Neurotrophic control of 16S acetylcholinesterase from mammalian skeletal muscle in organ culture.

The effects of rat obturator nerve extracts on total and 16S acetylcholinesterase (AChE) activity were studied in endplate regions of denervated anterior gracilis muscles maintained in organ culture for 48 hr. The decrease of total AChE activity in cultured muscles was similar to that observed in denervated muscles in vivo. This decrease in activity was partly prevented by addition of either 100 or 200 microliters nerve extract (2.7 mg/ml protein) to the nutrient medium. Nerve extract treatment also decreased the release of AChE activity from the muscle into the bathing medium. Conversely, rat serum (20 microliters: 90 mg/ml protein) had no effect on total AChE activity in muscle endplates, nor on release of the enzyme by the muscle.
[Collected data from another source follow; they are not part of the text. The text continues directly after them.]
Definition getTimeoutForToken (symbol : string) : Z :=
  let popularTokens := ["SOL"; "BTC"; "ETH"; "USDC"; "USDT"; "JUP"; "RAY"]%string in
  if JS.array_includes popularTokens (JS.toUpperCase symbol)
  then timeout_popular
  else timeout_default.

(** The names of the exchanges marked [supported], in declaration order. *)
Definition SUPPORTED_SOLANA_EXCHANGES : list string :=
  ["DRIFT"; "RAYDIUM"; "JUPITER"; "MANGO"; "PHOENIX"]%string.

End Constants.

(** ** The chart provider adapter (libs/chart-img)

    The source file holds two revisions of the class; the later one, with
    the intervals "6h" and "12h" and the symbol characters [/] and [-], is
    the one embedded here. *)

Record ChartImageResult : Type := mkChartImageResult {
  imageBuffer : list Byte.byte;
  contentType : string;
  byteSize : Z
}.

(** [value || fallback] on an optional string and on an optional number. *)
Definition or_default (o : option string) (d : string) : string :=
  match o with
  | Some s => if JS.truthy s then s else d
  | None => d
  end.

Definition or_default_num (o : option Z) (d : Z) : Z :=
  match o with
  | Some n => if n =? 0 then d else n
  | None => d
  end.

(** A field that is copied only when it is truthy. *)
Definition keep_truthy (o : option string) : option string :=
  if JS.truthy_opt o then o else None.

Module ChartImageClient.

Definition defaultTimeout : Z := 30000.

(** [[A-Z0-9_]] under [/i] *)
Definition word_char (c : ascii) : bool :=
  JS.is_alnum c || JS.char_eqb c "_".

(** [[A-Z0-9_/-]] under [/i] *)
Definition pair_char (c : ascii) : bool :=
  word_char c || JS.char_eqb c "/" || JS.char_eqb c "-".

(** [[A-Z0-9_:./-]] under [/i] *)
Definition request_symbol_char (c : ascii) : bool :=
  pair_char c || JS.char_eqb c ":" || JS.char_eqb c ".".

(** [/^[A-Z0-9_:./-]+$/i.test(symbol)] *)
Definition request_symbol_pattern (s : string) : bool :=
  JS.truthy s && JS.all_chars request_symbol_char s.

Definition validIntervals : list string :=
  [ "1"; "3"; "5"; "15"; "30"; "45";
    "1H"; "2H"; "3H"; "4H"; "6H"; "8H"; "12H"; "6h"; "12h";
    "1D"; "2D"; "3D";
    "1W"; "1M" ]%string.

Definition isValidInterval (interval : string) : bool :=
  JS.array_includes validIntervals interval.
The 16S form of AChE was confined to motor endplate muscle regions and its activity was drastically decreased by denervation in both organ culture and in vivo preparations in a comparable manner. Nerve-extract supplemented cultures contained a significantly (p < 0.001) larger amount of endplate 16S AChE activity (140--145%) than the corresponding controls (100%). Our results suggest that some nerve soluble substance, other than serum contaminants or 16S AChE itself, affects the maintenance of 16S AChE at the neuromuscular junction.